DeepMind’s pitch on this is that the move over to Google will open up global reach for the apps and enable it to become an “AI-powered assistant for nurses and doctors everywhere”. But legislators in the UK are concerned that the transfer of ‘ownership’ means that the app now falls outside the scope of an independent review panel set up to monitor DeepMind’s handling of patient data.
In December, UK Health Minster Lord O’Shaughnessy said that questions would be asked of Google:
We have sought reassurance that none of the current contracts with National Health Service trusts will be transferred to Google, and any changes will require the agreement of the trusts. The patient data processed for Streams will remain controlled by the trusts, and will not be used for any purpose other than the provision of direct patient care, as specified in existing agreements. We are working with DeepMind and Google as they consider how to provide assurance on the use of patient data as Streams grows into a global product.
None of which provides any reassurance that the Department of Health has a clue what’s going on and is playing catch-up with Google. Previously O’Shaughnessy said that the department was working with the Information Commissioner’s Office and the Centre for Data Ethics to ensure that “anything that happens as a result of the transfer of Streams” is legally compliant.
A useful adage here for the UK health minister might be - prevention is better than cure. But it seems a bit late for that bit of medicinal advice to be taken on board here. The Secretary of State for Health Matt Hancock is a big fan of AI and wants to see a revolution in its use within the NHS. He does cite the need for care:
Standards of interoperability, privacy and security complement each other. It is my profound belief based on half a lifetime’s experience that good-quality data management will both improve privacy and security, as well as improve innovation and user experience. Health data is often deeply private, and its privacy and cyber security must be protected. But we don’t do that by preventing its use - we do it with clear rules about its use based on consent and strong architecture.

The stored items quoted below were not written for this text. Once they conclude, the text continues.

(** Property X16.  The two versions of [Shred] that open the file before
    they change anything (the one that works on a temporary file and the one
    of part_000), on a file they cannot work on, in an environment that does
    not interfere.  A file without write permission: both return the
    permission error.  A writable file that another process keeps locked:
    both wait for the lock and do not return.  In either case nothing on
    disk has changed; part_000 has run its (void) check of the path. *)
Theorem open_before_change (path : string) (passes : Z) (w : World)
    (i : nat) (f : Inode) :
  file_at w path = Some (i, f) -> fates w = [] ->
  (writable f = false ->
   ShredTemp.Shred path passes w = (Fail EACCES, w) /\
   (inode_size f <= size_limit ->
    Part000.Shred path passes w = (Fail EACCES, emit (EvGuard path false) w))) /\
  (writable f = true -> locked f = true ->
   ShredTemp.Shred path passes w = (Hang, w) /\
   (inode_size f <= size_limit ->
    Part000.Shred path passes w = (Hang, emit (EvGuard path false) w))).
Proof.
  intros Hfile Hf. destruct (file_at_inv _ _ _ _ Hfile) as [Hn Hi].
  set (w1 := emit (EvGuard path false) w).
  assert (Hfile1 : file_at w1 path = Some (i, f)).
  { unfold file_at. simpl. by rewrite Hn, Hi. }
  destruct (load_or_init_calm path w1 Hf) as (md & Hl & _).
  assert (Hstart : inode_size f <= size_limit ->
    Part000.Shred path passes w
    = (let* file := os_OpenFile path in
       let* _ := Flock file in
       let size := inode_size f in
       let* metadata := rename_once path md in
       let* tempFile := os_OpenFile (TempPath metadata) in
       let* metadata :=
         Part000.overwrite_passes (Z.to_nat (passes - Pass metadata)) (Pass metadata)
           tempFile (Z.to_nat size) metadata in
       let* metadata := rename_rounds 10 metadata in
       finish tempFile metadata) w1).
  { intros Hsz. unfold Part000.Shred.
    rewrite (bind_Ok _ _ _ _ _ (os_Stat_calm _ _ _ _ Hf Hfile)).
    rewrite (proj2 (Z.ltb_ge _ _)) by done.
    unfold Part000.isFileLocked at 1. unfold bind at 1. fold w1.
    by rewrite (bind_Ok _ _ _ _ _ Hl). }
  split.
  - intros Hw. split.
    + unfold ShredTemp.Shred.
      erewrite bind_Fail; [done|]. rewrite (os_OpenFile_calm _ _ _ _ Hf Hfile). by rewrite Hw.
    + intros Hsz. rewrite (Hstart Hsz).
      erewrite bind_Fail; [done|].
      rewrite (os_OpenFile_calm _ w1 i f Hf Hfile1). by rewrite Hw.
  - intros Hw Hlk. split.
    + unfold ShredTemp.Shred.
      rewrite (bind_Ok _ _ _ i w); [|rewrite (os_OpenFile_calm _ _ _ _ Hf Hfile); by rewrite Hw].
      erewrite bind_Hang; [done|]. rewrite (Flock_calm _ _ _ Hf Hi). by rewrite Hlk.
    + intros Hsz. rewrite (Hstart Hsz).
      rewrite (bind_Ok _ _ _ i w1);
        [|rewrite (os_OpenFile_calm _ w1 i f Hf Hfile1); by rewrite Hw].
      erewrite bind_Hang; [done|].
      rewrite (Flock_calm _ w1 f Hf Hi). by rewrite Hlk.
Qed.

Lemma open_before_change_witness :
  let w := locked_disk in
  let f := mkInode (Raw [1; 2; 3]) true true in
  (writable f = false ->
   ShredTemp.Shred "f" 3 w = (Fail EACCES, w) /\
   (inode_size f <= size_limit ->
    Part000.Shred "f" 3 w = (Fail EACCES, emit (EvGuard "f" false) w))) /\
  (writable f = true -> locked f = true ->
   ShredTemp.Shred "f" 3 w = (Hang, w) /\
   (inode_size f <= size_limit ->
    Part000.Shred "f" 3 w = (Hang, emit (EvGuard "f" false) w))).
Proof.
  apply (open_before_change "f" 3 locked_disk 0%nat (mkInode (Raw [1; 2; 3]) true true)).
  - reflexivity.
  - reflexivity.
Defined.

The new Data Protection Act, implementing the gold-standard GDPR into our laws provides the right legal basis for privacy and must be respected in letter and spirit across health and social care.
We have seen a number of false starts on the use of patient data in the NHS. There are still many scarred by the care.data debacle. But again, we need to learn the right lesson. The wrong lesson would be to leave patient data alone as too much trouble. The right lesson is that we can get this right if we are up front with patients about what we are doing and why. We know that patients will give their consent if they hear from people they trust about the difference that their data could make.
It's a bold vision, but not one without risk. After last year’s scandals surrounding Facebook, the issue of data privacy isn’t going to become any less important in 2019, which kicked off with a warning from Privacy International that 61% of Android device apps tested in an investigation automatically transfer data to Facebook the moment a user opens the app, whether a user is logged into Facebook or not. The privacy group warns:
If combined, data from different apps can paint a fine-grained and intimate picture of people's activities, interests, behaviors and routines, some of which can reveal special category data, including information about people’s health or religion.
We’re going to see a lot more focus on the ethical questions surrounding AI-enabled exploitation of health data. As the fitness tracker industry booms, there’s potential for a lot of good to be done, but also for a lot of not-so-good. Legislators and the healthcare industry need to get ahead of this before harm is done.